Showing posts with label black history month. Show all posts
Showing posts with label black history month. Show all posts

Saturday, March 16, 2013

March 16: First Black-Owned Newspaper

On this date in History .... 1827:

Freedom’s Journal” became the first black-owned and operated newspaper in the United States, established the same year that slavery was abolished in New York state.  The paper’s primary purpose was to counter the other pro-slavery and racist papers already in publication. The editors began their first publication with the words, “We wish to plead our own cause. Too long have others spoken for us. Too long has the publick (sic) been deceived by misrepresentations, in things which concern us dearly."
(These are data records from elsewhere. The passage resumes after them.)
(** ** Key batches *)

(** [run_key_batch] after its batch: the keys the server reports, the model's preflight,
    and the postconditions. *)
Definition check_key_batch (first_keyboard_effect : bool) (pre_fingerprint : option N)
    (batch_sent : N) (expected_generation : N) (expected_up : list PhysicalKey)
    (enforce_generation : bool) : Resolving KeyBatchPostflight.t :=
  observed <- outside observe_keys ;;
  match observed with
  | Err fault =>
      if BackendFault.is_connection fault then
        apply_backend_fault fault ;;;
        fail InputFailureKind.BackendUnavailable
      else
        fail_pending_key_batch BarrierFailed ;;;
        fail InputFailureKind.BarrierFailed
  | Ok pressed =>
      reconcile_keys pressed ;;;
      synchronized <- outside synchronize_preflight ;;
      match synchronized with
      | Err fault =>
          kind <- keyboard_model_failure fault true ;;
          self <- get ;;
          (if decide (InputState.health (InputEngine.state self) = Healthy)
           then fail_pending_key_batch PostconditionFailed else ret tt) ;;;
          fail kind
      | Ok preflight =>
          let accepted_initial_xtest_set_map :=
            first_keyboard_effect &&
            bool_decide (0 < batch_sent) &&
            (ModelPreflight.generation preflight =? saturating_add_u64 expected_generation 1) &&
            (ModelPreflight.mapping_invalidations preflight =? 1) &&
            (ModelPreflight.structural_set_map_invalidations preflight =? 1) &&
            InputCleanupEvidence.is_some pre_fingerprint &&
            bool_decide (ModelPreflight.keymap_fingerprint preflight = pre_fingerprint) in
          (if enforce_generation &&
              negb (ModelPreflight.generation preflight =? expected_generation) &&
              negb accepted_initial_xtest_set_map
           then fail_postcondition InputFailureKind.KeyboardMappingChangedAfterEffect
           else ret tt) ;;;
          self <- get ;;
          let expected_down_valid :=
            forallb (fun owned => bool_decide (OwnedKey.key owned ∈ expected_up) ||
                                  bool_decide (OwnedKey.key owned ∈ pressed))
              (InputState.pressed_keys (InputEngine.state self)) in
          let expected_up_valid := forallb (fun key => negb (bool_decide (key ∈ pressed))) expected_up in
          if negb expected_down_valid || negb expected_up_valid
          then fail_postcondition InputFailureKind.PostconditionFailed
          else ret (KeyBatchPostflight.mk preflight accepted_initial_xtest_set_map)
      end
  end.
(** The buttons and the keys of cleanup actions. *)
Definition released_buttons (actions : list CleanupAction) : list PhysicalButton :=
  omap (fun action =>
    match action with ReleaseButton button => Some button | ReleaseKey _ _ => None end) actions.
Definition released_keys (actions : list CleanupAction) : list PhysicalKey :=
  omap (fun action =>
    match action with ReleaseKey key _ => Some key | ReleaseButton _ => None end) actions.

(** [if !residual.contains(&x) { residual.push(x); }], for each. *)
Definition push_missing {A} `{EqDecision A} (residual missing : list A) : list A :=
  fold_left (fun residual x => if decide (x ∈ residual) then residual else residual ++ [x])
    missing residual.

(** The planned release of a cleanup action. *)
Definition planned_release (state : InputState.t) (action : CleanupAction) : PlannedEvent.t :=
  match action with
  | ReleaseButton button =>
      PlannedEvent.mk (BackendEvent.Button button false 0)
        (if decide (button ∈ InputState.pressed_buttons state)
         then StateEffect.ButtonRelease button false else StateEffect.UntrackedRelease)
  | ReleaseKey key _ =>
      PlannedEvent.mk (BackendEvent.Key key false 0)
        (if owns_key state key then StateEffect.KeyRelease key else StateEffect.UntrackedRelease)
  end.

(** The closure of [owned_buttons.iter().all(..)]: it stops at the first button that is
    down, and collects the unobservable buttons before. *)
Fixpoint buttons_observed_up (mapping : ButtonMapping.t) (observed : list bool)
    (buttons unobservable_buttons : list PhysicalButton) : bool * list PhysicalButton :=
  match buttons with
  | [] => (true, unobservable_buttons)
  | button :: buttons =>
      match logical_for_physical mapping button with
      | Some logical =>
          if observable logical then
            if PointerObservation.is_down observed logical then (false, unobservable_buttons)
            else buttons_observed_up mapping observed buttons unobservable_buttons
          else buttons_observed_up mapping observed buttons (unobservable_buttons ++ [button])
      | None => buttons_observed_up mapping observed buttons (unobservable_buttons ++ [button])
      end
  end.

(** Some key is down. *)
Definition keys_up (keys pressed : list PhysicalKey) : bool :=
  forallb (fun key => negb (bool_decide (key ∈ pressed))) keys.

(** What a reset knows before it decides. *)
Module ResetEvidence.
Record t := mk {
  health_before : InputHealth;
  cleanup_count : N;
  state_release_count : N;
  batch : result BatchSuccess.t BatchFailure.t;
  pointer : option PointerObservation.t;
  keys : option (list PhysicalKey);
  unobservable_buttons : list PhysicalButton;
  observations_valid : bool
}.

Definition attempted (self : t) : N :=
  match batch self with
  | Ok value => BatchSuccess.attempted value
  | Err error => BatchFailure.attempted error
  end.

(** The batch failed on the ownership state. *)
Definition batch_invariant_failed (self : t) : bool :=
  match batch self with
  | Err error => match BatchFailure.kind error with BatchFailure.State => true | _ => false end
  | Ok _ => false
  end.

Definition proof_succeeded (self : t) : bool := is_ok (batch self) && observations_valid self.

Definition poisoned_retry_failure (self : t) : bool :=
  InputState.is_poisoned (health_before self) && negb (proof_succeeded self).
End ResetEvidence.

(** The mutable conclusions of a reset. *)
Module ResetVerdict.
Record t := mk {
  proof_succeeded : bool;
  invariant_failed : bool;
  confirmed_batch : bool
}.
End ResetVerdict.

(** [matches!(health, InputHealth::ResetRequired(_))]. *)
Definition is_reset_required (health : InputHealth) : bool :=
  match health with
  | ResetRequired _ => true
  | _ => false
  end.

Section ControlMethods.
Context {W : Type} `{!InputBackend W, !ActorKeyboardModel W, !Surroundings W}.

#[local] Abbreviation Engine := (InputEngine.t W BindingToken).
#[local] Abbreviation Executing A := (M Engine InputFailure.t A).

(** [actor_failure], [invariant_actor_failure]. *)
Definition actor_failure (kind : InputFailureKind.t) (cleanup : option CleanupReport.t) (self : Engine) :
    InputFailure.t :=
  InputFailure.mk None kind 0 0 (bool_decide (kind <> InputFailureKind.ActorPanicked)) None
    (InputEngine.last_pointer self) None false None
    (InputCleanupEvidence.from_control_report <$> cleanup) None.

Definition invariant_actor_failure (cleanup : option CleanupReport.t) (self : Engine) :
    InputFailure.t :=
  InputFailure.mk None InputFailureKind.ActorPanicked 0 0 false None
    (InputEngine.last_pointer self) None false None
    (InputCleanupEvidence.from_control_report <$> cleanup) None.

(** [return Err(self.actor_failure(..))]. *)
Definition fail_actor {A} (kind : InputFailureKind.t) (cleanup : option CleanupReport.t) : Executing A :=
  self <- get ;;
  fail (actor_failure kind cleanup self).

Definition fail_invariant {A} (cleanup : option CleanupReport.t) : Executing A :=
  self <- get ;;
  fail (invariant_actor_failure cleanup self).

(** [restore_pending_keyboard_mapping(&mut KeyboardProgress::default())]. *)
Definition restore_discarding_progress {E} : M Engine E (result unit InputFailureKind.t) :=
  fun e =>
    let '((e, _), r) := restore_pending_keyboard_mapping (e, KeyboardProgress.default) in
    (e, Ok r).

(** ** The report *)

(** [cleanup_report]. *)
Definition cleanup_report (inputs : CleanupReportInputs.t) (self : Engine) : CleanupReport.t :=
  let residual := InputEngine.conservative_cleanup_actions self in
  let state := InputEngine.state self in
  CleanupReport.mk (CleanupReportInputs.attempted inputs) (CleanupReportInputs.confirmed inputs)
    (PointerObservation.logical_buttons_1_to_5 <$> CleanupReportInputs.pointer inputs)
    (CleanupReportInputs.unobservable_buttons inputs)
    (CleanupReportInputs.keys inputs)
    (push_missing (InputState.pressed_buttons state) (released_buttons residual))
    (push_missing (map OwnedKey.key (InputState.pressed_keys state)) (released_keys residual))
    (CleanupReportInputs.temporary_mapping_restore_attempted inputs)
    (CleanupReportInputs.temporary_mapping_restore_proven inputs)
    (CleanupReportInputs.succeeded inputs).

(** ** Reset *)

(** The keys the server reports, or the fault of the query. *)
Definition query_keys {E} (can_query_keys : bool) :
    M Engine E (option (list PhysicalKey) * option BackendFault.t) :=
  if can_query_keys then
    observed <- outside observe_keys ;;
    match observed with
    | Ok keys => reconcile_keys keys ;;; ret (Some keys, None)
    | Err fault => ret (None, Some fault)
    end
  else ret (None, None).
It not only provided local and national news but also published weddings, birth and death announcements, job postings for African Americans and profiled successful African-Americans such as Phyllis Wheatley (first published black poet). Its two-year existence helped over forty black-owned newspapers become established by the Civil War.

All issues of the paper can be found at the Wisconsin Historical Society (this link):
click here to read "Freedom's Journal"

Thursday, February 7, 2013

February 7: The First "Negro History Week"

On this date in history .... 1926:

The first “Negro History Week”, the precursor to “National Black History Month”, is observed. 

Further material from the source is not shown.